After I shower, I braid my hair, connect to the shitty hotel Wi-Fi, and try to FaceTime Finn. He doesn’t answer, and then a few minutes later, my phone starts to ring. When his face swims onto the screen, it is hidden behind a face shield, and he’s wearing a surgical mask. “You made it,” he says.
“I did,” I tell him. “My suitcase, though, wasn’t as lucky.”
“Wow. You mean, not only did I give up a vacation in paradise…I also gave up a vacation where you’ll be walking around naked?”
I smile. “I’m hoping it doesn’t come to that.” Suddenly I feel very tired, and very isolated. “I miss you,” I say.
The sound of an ambulance siren swells through the speaker.
Finn’s eyes cut to the left. “I have to go.”
“Are you seeing it yet?” I ask. “The virus?”
His eyes meet mine, and behind the Plexiglas shield I notice the faint circles underneath them. It’s ten p.m. While I’ve been asleep on a plane, I realize, Finn has not left the hospital for twelve hours. “It’s all I’m seeing,” he says, and then the line goes dead.
• • •
The next morning, my flight to Santa Cruz goes off without a hitch. But there is a sea lion between me and the ferry to my final destination.
It sprawls across the dock in the sunshine, a slug of muscle, whiskers twitching. I edge closer toward it with my camera, thinking I can send a picture to Finn, but the minute I’m within striking distance its head and shoulders swoop upward and its eyes fix on me.
I run, leaping over its tail as it lets out a yawp and a roar, and I nearly drop my phone.
My heart’s still pounding when I reach the boat. I glance over my shoulder, certain that the beast is right on my heels, but the sea lion is immobile again, splayed on the bleached boardwalk like a lazy dog.
There are only two ferries a day to Isabela Island, but the afternoon trip isn’t as crowded as I expect it to be. In fact, there’s only me and two other passengers. In broken Spanish, I ask the man who helps me board if I am on the right boat, and get a sharp nod. I take a seat outside. And then, suddenly, we’re afloat and Santa Cruz Island starts to get smaller and smaller.
The Galápagos are a collection of islands flung into the ocean like a handful of gems on velvet. They look, I imagine, the way the world did when it was newly born—mountains too fresh to gentle into slopes, mist spitting in valleys, volcanoes unraveling the seam of the sky. Some are still spiky with lava. Some are surrounded by water that’s a dozy turquoise, some by a dramatic froth of waves. Some, like Isabela, are inhabited. Others are accessible solely by boat, and home only to the bizarre collection of creatures that have evolved there.

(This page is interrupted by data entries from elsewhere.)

(** [formatTimeAgo(timestamp)] at the clock reading [now], for integer
    times in milliseconds; [Math.floor(x / k)] is [x `div` k]. *)
Definition formatTimeAgo (timestamp now : Z) : string :=
  let diff := (now - timestamp)%Z in
  let seconds := (diff `div` 1000)%Z in
  let minutes := (seconds `div` 60)%Z in
  let hours := (minutes `div` 60)%Z in
  let days := (hours `div` 24)%Z in
  let weeks := (days `div` 7)%Z in
  let months := (days `div` 30)%Z in
  let years := (days `div` 365)%Z in
  let ago (n : Z) (unit : string) :=
    pretty n +:+ " " +:+ unit +:+ (if (1 <? n)%Z then "s" else "") +:+ " ago" in
  if (0 <? years)%Z then ago years "year"
  else if (0 <? months)%Z then ago months "month"
  else if (0 <? weeks)%Z then ago weeks "week"
  else if (0 <? days)%Z then ago days "day"
  else if (0 <? hours)%Z then ago hours "hour"
  else if (0 <? minutes)%Z then ago minutes "minute"
  else "Just now".

(** ** database.js, continued *)

(** The object [storeUserData] of auth.js hands to [storeUserProfile], with
    the fields that [Profile] keeps. *)
Record UserData := mkUserData {
  userDataUid : string;
  userDataDisplayName : option string;
  userDataPhotoURL : option string
}.

(** [existingData?.username || null] *)
Definition keptUsername (existingData : option Profile) : option string :=
  match existingData with
  | Some p =>
      match username p with
      | Some n => if decide (n = "") then None else Some n
      | None => None
      end
  | None => None
  end.

Definition storeUserProfile (userData : UserData) : Async Profile :=
  existingData <~ reads (λ st, users st !! userDataUid userData) ;;
  let profileData :=
    mkProfile (userDataDisplayName userData) (userDataPhotoURL userData)
              (keptUsername existingData) in
  writes (λ st,
    mkStore (<[userDataUid userData := profileData]> (users st)) (usernames st)
            (friends st) (friendRequests st) (chats st) (messages st)
            (userChats st) (posts st) (userPosts st) (notifications st)) ;;;
  ret profileData.

Definition checkUsernameAvailability (name : string) (st : Store) : bool :=
  bool_decide (usernames st !! name = None).

(** [setUsername(uid, username)].  [uid] is [null] when
    [handleSaveUsername] calls it with nobody signed in: the profile is
    then updated at the path [users/null], and the index entry is [set] to
    [null], which stores nothing. *)
Definition setUsername (uid : option string) (name : string) : Task bool :=
  isAvailable <<~ fromAsync (reads (checkUsernameAvailability name)) ;;
  if negb isAvailable then fail_ "Username is already taken" else
  _ <<~ fromAsync (writes (λ st,
          let userUid := interpolateNull uid in
          let existing := default (mkProfile None None None)
                            (users st !! userUid) in
          mkStore (<[userUid := mkProfile (displayName existing)
                                  (photoURL existing) (Some name)]> (users st))
                  (usernames st)
                  (friends st) (friendRequests st) (chats st) (messages st)
                  (userChats st) (posts st) (userPosts st) (notifications st))) ;;
  _ <<~ fromAsync (writes (λ st,
          mkStore (users st)
                  (match uid with
                   | Some userUid => <[name := userUid]> (usernames st)
                   | None => delete name (usernames st)
                   end)
                  (friends st) (friendRequests st) (chats st) (messages st)
                  (userChats st) (posts st) (userPosts st) (notifications st))) ;;
  done_ true.

(** [userProfile?.username || null] *)
Definition getCurrentUsername (userUid : string) (st : Store) : option string :=
  keptUsername (users st !! userUid).

(** [/^[a-zA-Z0-9_]+$/.test(username)] *)
Definition isWordChar (c : ascii) : bool :=
  let n := nat_of_ascii c in
  ((Nat.leb 97 n && Nat.leb n 122) || (Nat.leb 65 n && Nat.leb n 90)
   || (Nat.leb 48 n && Nat.leb n 57) || Nat.eqb n 95)%bool.

Definition isWord (s : string) : bool :=
  match s with
  | EmptyString => false
  | _ => forallb isWordChar (list_ascii_of_string s)
  end.

(** [handleSaveUsername]: the alert it shows and the database it leaves. *)
Definition handleSaveUsername (cur : option string) (inputValue : string)
    (st : Store) : string * Store :=
  let name := trim inputValue in
  if decide (name = "") then ("Please enter a username", st)
  else if utf16Length name <? 3
  then ("Username must be at least 3 characters long", st)
  else if negb (isWord name)
  then ("Username can only contain letters, numbers, and underscores", st)
  else if negb (checkUsernameAvailability name st)
  then ("Username is already taken", st)
  else
    match setUsername cur name st with
    | (inr _, st') => ("Username saved successfully!", st')
    | (inl _, st') => ("Failed to save username. Please try again.", st')
    end.

(** ** posts.js, continued *)

(** The children of [posts] that a snapshot lists, in key order. *)
Definition allPostsOf (st : Store) : list (nat * Post) :=
  filter (λ kv : nat * Post, postIsNull kv.2 = false) (entriesNat (posts st)).

Definition postTime (e : nat * Post) : Z := orZero (createdAt e.2).

(** [userIds.includes(post.authorId)], the author possibly absent. *)
Definition includesAuthor (userIds : list string) (p : Post) : bool :=
  match authorId p with
  | Some a => bool_decide (a ∈ userIds)
  | None => false
  end.

(** What [getFeedPosts] makes of the posts [allPosts] that the snapshot
    of [posts] holds, in the order in which [Object.keys] lists them: the
    filter, the sort with the comparator [timeB - timeA], and the slice. *)
Definition feedOf (userIds : list string) (allPosts : list (nat * Post))
    (limit : Z) : list (nat * Post) :=
  let feedPosts :=
    filter (λ kv : nat * Post, includesAuthor userIds kv.2 = true) allPosts in
  sliceFromZero (sortBy (λ e, (- postTime e)%Z) feedPosts) limit.

Definition getFeedPosts (cur : option string) (limit : Z) (st : Store)
  : list (nat * Post) :=
  match truthyId cur with
  | None => []
  | Some currentUserId =>
      let friendIds := friendUid <$> getFriendsList cur st in
      let userIds := currentUserId :: friendIds in
      feedOf userIds (allPostsOf st) limit
  end.

(** What [getUserPosts] makes of the identifiers [userPostIds] that the
    snapshot of [userPosts/{userId}] holds, in the order in which
    [Object.keys] lists them. *)
Definition userPostsOf (userPostIds : list nat) (limit : Z) (st : Store)
  : list (nat * Post) :=
  let found :=
    omap (λ postId, match posts st !! postId with
                    | Some p => if postIsNull p then None else Some (postId, p)
                    | None => None
                    end) userPostIds in
  sliceFromZero (sortBy (λ e, (- postTime e)%Z) found) limit.

Definition getUserPosts (userId : string) (limit : Z) (st : Store)
  : list (nat * Post) :=
  userPostsOf (childrenNat userId (userPosts st)).*1 limit st.

Definition getPostById (postId : nat) (st : Store) : option (nat * Post) :=
  match posts st !! postId with
  | Some p => if postIsNull p then None else Some (postId, p)
  | None => None
  end.
(** C2.  [sendChatMessage] takes the streaming path exactly when the
    held configuration has streaming enabled and an [onChunk] callback
    was supplied: then it opens the stream and posts the request to
    [/chat/stream/init].  In every other case it opens no stream and
    issues exactly one POST, to [/chat], whose body is the request with
    [stream: false] merged in, and is fulfilled with the body of the
    response, unchanged (a failed POST rejects with the prefixed
    error). *)
Theorem sendChatMessage_dispatch
    (this : CodessaApiClient) (cfg : CodessaConfig) (net : Network)
    (request : ChatRequest) (onChunk onAction : option Callback) :
  constructed this ->
  config this = Some cfg ->
  let out := sendChatMessage this net request onChunk onAction in
  exists c,
    client this = Some c
    /\ match streamResponses cfg, onChunk with
       | true, Some f =>
           out = {| effects := trace (run f onAction (history net)
                                        (streamChatMessage this cfg request));
                    result := promise (run f onAction (history net)
                                         (streamChatMessage this cfg request)) |}
           /\ opens (effects out) = 1
           /\ posts (effects out)
              = [Axios.post c "/chat/stream/init" (with_stream request true)]
       | _, _ =>
           out = sendChatMessageSync this (respond net) request
           /\ opens (effects out) = 0
           /\ posts (effects out) = [Axios.post c "/chat" (with_stream request false)]
           /\ message (Axios.req_body (Axios.post c "/chat" (with_stream request false)))
              = message request
           /\ context (Axios.req_body (Axios.post c "/chat" (with_stream request false)))
              = context request
           /\ stream (Axios.req_body (Axios.post c "/chat" (with_stream request false)))
              = Some false
           /\ result out
              = match respond net (Axios.post c "/chat" (with_stream request false)) with
                | Js.Normal data => Fulfilled data
                | Js.Throw error =>
                    Rejected (Js.new_Error ("Failed to send chat message: "
                                            +:+ Js.Error_toString error))
                end
       end.
Proof.
  intros Hthis Hcfg. cbv zeta.
  destruct (streamChatMessage_constructed this cfg request Hthis) as (c & Hc & Hst).
  exists c. split; [done|].
  assert (Hsync :
    sendChatMessageSync this (respond net) request
    = sendChatMessageSync this (respond net) request
    /\ opens (effects (sendChatMessageSync this (respond net) request)) = 0
    /\ posts (effects (sendChatMessageSync this (respond net) request))
       = [Axios.post c "/chat" (with_stream request false)]
    /\ message (Axios.req_body (Axios.post c "/chat" (with_stream request false)))
       = message request
    /\ context (Axios.req_body (Axios.post c "/chat" (with_stream request false)))
       = context request
    /\ stream (Axios.req_body (Axios.post c "/chat" (with_stream request false)))
       = Some false
    /\ result (sendChatMessageSync this (respond net) request)
       = match respond net (Axios.post c "/chat" (with_stream request false)) with
         | Js.Normal data => Fulfilled data
         | Js.Throw error =>
             Rejected (Js.new_Error ("Failed to send chat message: "
                                     +:+ Js.Error_toString error))
         end).
  { unfold sendChatMessageSync. rewrite Hc.
    destruct (respond net _); simpl; done. }
  unfold sendChatMessage. rewrite Hcfg.
  destruct (streamResponses cfg), onChunk as [f|]; try exact Hsync.
  split; [done|]. simpl.
  destruct (run_opens_posts f onAction (history net) (streamChatMessage this cfg request))
    as [-> ->].
  rewrite Hst. done.
Qed.

Lemma sendChatMessage_dispatch_witness :
  exists c,
    client client_sync = Some c
    /\ sendChatMessage client_sync (network []) hello (Some immediate) None
       = sendChatMessageSync client_sync (respond (network [])) hello
    /\ opens (effects (sendChatMessage client_sync (network []) hello (Some immediate) None)) = 0
    /\ posts (effects (sendChatMessage client_sync (network []) hello (Some immediate) None))
       = [Axios.post c "/chat" (with_stream hello false)]
    /\ message (Axios.req_body (Axios.post c "/chat" (with_stream hello false)))
       = "Hello, world!"
    /\ context (Axios.req_body (Axios.post c "/chat" (with_stream hello false))) = None
    /\ stream (Axios.req_body (Axios.post c "/chat" (with_stream hello false)))
       = Some false
    /\ result (sendChatMessage client_sync (network []) hello (Some immediate) None)
       = Fulfilled greeting.
Proof.
  apply (sendChatMessage_dispatch client_sync config_sync (network []) hello
           (Some immediate) None).
  - apply constructed_new.
  - reflexivity.
Defined.


Lemma streamed_actions_kept_in_order_witness :
  let out := sendChatMessage client_streaming
               (network [Message (content_message "Hello! ");
                         Message (content_message "How can I help?");
                         Message (action_message edit_action);
                         Message done_message])
               hello (Some immediate) (Some immediate) in
  exists content,
    result out = Fulfilled (chat_response content [edit_action])
    /\ Js.get (chat_response content [edit_action]) "actions"
       = Js.Normal (Js.Array [edit_action])
    /\ action_calls (effects out) = [edit_action].
Proof.
  apply (streamed_actions_kept_in_order client_streaming config_streaming
           (network [Message (content_message "Hello! ");
                     Message (content_message "How can I help?");
                     Message (action_message edit_action);
                     Message done_message])
           hello immediate (Some immediate)
           [content_message "Hello! "; content_message "How can I help?";
            action_message edit_action]
           done_message).
  - apply constructed_new.
  - reflexivity.
  - reflexivity.
  - constructor; [left; reflexivity|].
    constructor; [left; reflexivity|].
    constructor; [right; reflexivity|].
    constructor.
  - reflexivity.
  - reflexivity.
Defined.

(** C4, as the specification words it, fails when no [onAction] callback
    was supplied: the action envelope received is not in the response. *)
Lemma actions_dropped_without_onAction :
  let out := sendChatMessage client_streaming
               (network [Message (action_message edit_action); Message done_message])
               hello (Some immediate) None in
  actions_of [action_message edit_action] = [edit_action]
  /\ result out = Fulfilled (chat_response "" [])
  /\ result out <> Fulfilled (chat_response "" (actions_of [action_message edit_action])).
Proof.
  cbv zeta. split; [reflexivity|]. split; [reflexivity|].
  change (result _) with (Fulfilled (chat_response "" [])).
  change (actions_of _) with [edit_action]. discriminate.
Qed.

Lemma stream_error_rejects_witness :
  let net := network [Message (content_message "Hel"); StreamError;
                      Message (content_message "lo"); Message done_message] in
  let out := sendChatMessage client_streaming net hello (Some immediate) None in
  let at_error := sendChatMessage client_streaming
                    (MkNetwork (respond net)
                       ([Message (content_message "Hel")] ++ [StreamError]))
                    hello (Some immediate) None in
  result out = Rejected (Js.new_Error "Stream connection failed")
  /\ (init_rejections [Message (content_message "Hel")] = [] ->
      result out = Rejected (Js.new_Error "Stream connection failed"))
  /\ result at_error = result out
  /\ closes (effects at_error) = 1
  /\ last (effects at_error) = Some EventSourceClose
  /\ 1 <= closes (effects out)
  /\ opens (effects out) = 1.
Proof.
  apply (stream_error_rejects client_streaming config_streaming
           (network [Message (content_message "Hel"); StreamError;
                     Message (content_message "lo"); Message done_message])
           hello immediate None
           [Message (content_message "Hel")]
           [Message (content_message "lo"); Message done_message]).
  - apply constructed_new.
  - reflexivity.
  - reflexivity.
  - repeat constructor.
  - reflexivity.
Defined.

(** C6, as the specification words it, fails when the init POST has been
    rejected before the stream reports its error: no done envelope has
    been handled, the stream is closed by the error handler, yet the
    promise is rejected with the error of the POST and not with the
    fixed message. *)
Lemma init_failure_preempts_stream_error :
  let out := sendChatMessage client_streaming
               (network [InitRejected (Js.new_Error "Request failed with status code 401");
                         StreamError])
               hello (Some immediate) None in
  Forall (fun ev => neither_done_nor_error ev = true)
         [InitRejected (Js.new_Error "Request failed with status code 401")]
  /\ result out = Rejected (Js.new_Error "Request failed with status code 401")
  /\ result out <> Rejected (Js.new_Error "Stream connection failed")
  /\ closes (effects out) = 1.
Proof.
  cbv zeta. split; [repeat constructor|]. split; [reflexivity|].
  split; [|reflexivity].
  change (result _)
    with (Rejected (Js.new_Error "Request failed with status code 401")).
  discriminate.
Qed.

Lemma unrecognised_messages_ignored_witness :
  let out := sendChatMessage client_streaming
               (network [Message (content_message "a"); Message garbled_message;
                         Message done_message])
               hello (Some immediate) None in
  let out' := sendChatMessage client_streaming
                (MkNetwork (respond (network []))
                   [Message (content_message "a"); Message done_message])
                hello (Some immediate) None in
  result out = result out'
  /\ invocations (effects out) = invocations (effects out')
  /\ forall st,
       logged (trace (fst (onmessage immediate None garbled_message st)))
       = logged (trace st) ++ logged (ignored_log garbled_message).
Proof.
  apply (unrecognised_messages_ignored client_streaming config_streaming
           (network [Message (content_message "a"); Message garbled_message;
                     Message done_message])
           hello immediate None
           [Message (content_message "a")] [Message done_message] garbled_message).
  - reflexivity.
  - reflexivity.
  - reflexivity.
  - reflexivity.
Defined.

(** C7, as the specification words it, fails on the logging: a message
    with an unrecognised type discriminator is ignored without anything
    being written to the console. *)
Lemma unrecognised_type_not_logged :
  unrecognised ping_message = true
  /\ ~ logs_message immediate None
         (streamChatMessage client_streaming config_streaming hello) ping_message.
Proof.
  split; [reflexivity|]. unfold logs_message. intros H. apply H. reflexivity.
Qed.

Lemma action_handler_invoked_not_awaited_witness :
  let start := streamChatMessage client_streaming config_streaming hello in
  let after := run immediate (Some deferred) [Message (action_message edit_action)] start in
  action_calls (trace after) = [edit_action]
  /\ actions after = [edit_action]
  /\ promise after = Pending
  /\ closed after = false
  /\ run immediate (Some deferred)
         [Message (action_message edit_action); Message (content_message "x")] start
     = fst (onmessage immediate (Some deferred) (content_message "x") after)
  /\ run immediate (Some deferred)
         [Message (action_message edit_action); ActionWorkSettled 0; Message done_message]
         start
     = run immediate (Some deferred)
         [Message (action_message edit_action); Message done_message] start.
Proof.
  apply (action_handler_invoked_not_awaited immediate deferred
           (streamChatMessage client_streaming config_streaming hello)
           [] [Message done_message]
           (action_message edit_action) (content_message "x") edit_action 0).
  - split; reflexivity.
  - reflexivity.
Defined.

(** C3, as the specification words it, fails: with an [onAction] handler
    that returns pending work, the reader handles the next envelope (and
    calls [onChunk] for it) while that work is still outstanding. *)
Lemma reader_advances_past_pending_action :
  let start := streamChatMessage client_streaming config_streaming hello in
  let history := [Message (action_message edit_action); Message (content_message "x")] in
  ~ awaits_action_work immediate (Some deferred) start history
  /\ outstanding_work
       (trace (run immediate (Some deferred) [Message (action_message edit_action)] start))
       (settled_in [Message (action_message edit_action)]) = [0]
  /\ chunk_calls (trace (run immediate (Some deferred) history start)) = [Js.Str "x"].
Proof.
  cbv zeta. split; [|split; reflexivity].
  intros H.
  specialize (H [Message (action_message edit_action)] (content_message "x") []
                eq_refl eq_refl).
  vm_compute in H. discriminate.
Qed.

For two hours on the ferry I am sprayed, jerked, and yanked through choppy waters. One of the passengers, who looks to be a college kid backpacking around, is an unsettling shade of green. The other is a girl with the smooth brown skin of a local. She seems young—maybe twelve or thirteen?—and she is wearing a school uniform: a knit polo shirt with a school crest embroidered over the heart and a pair of black pants. In spite of the heat, she is also sporting a long-sleeved sweatshirt. Her shoulders are hunched, arms clutching a duffel; her eyes are red. Everything about her says: Leave me alone.
I keep my eyes on the horizon of the water and try not to throw up. I mentally compose a text to Finn: Remember the time we took the ferry from Bar Harbor to Nova Scotia for your roommate’s wedding and everyone on board got sick?
The ferry does not, as it turns out, go all the way to Isabela. It stops at a mooring, and then the backpacker, the girl, and I share a water taxi the final leg of the journey—a short distance to Puerto Villamil. I am squinting at the sugar-sand beach and palm trees when the backpacker beside me laughs with delight. “Dude!” he says. He grabs my sleeve and points. Swimming beside the boat is a tiny penguin.
As we get closer, the mass of land differentiates into individual sensations: hot gusts of wind and hooting pelicans; a man climbing a coconut tree and tossing the nuts down to a boy; a marine iguana, blinking its yellow dinosaur eye. As we sidle up to the dock, I think that this could not be any more different from New York City. It feels tropical and timeless, lazy, remote. It feels like a place where no one has ever heard of a pandemic.
But then I realize that there is a hoard of people waiting to secure the services of the water taxi. They have the sunburned look of tourists who are already refitting themselves into the mindset of home, shoving and yelling over each other. One man holds out a fistful of cash, waving it at our driver, who looks overwhelmed. “What’s going on?” I ask.
“La isla está cerrando,” he says.
Cerrando, I think, rummaging through my limited Spanish vocabulary.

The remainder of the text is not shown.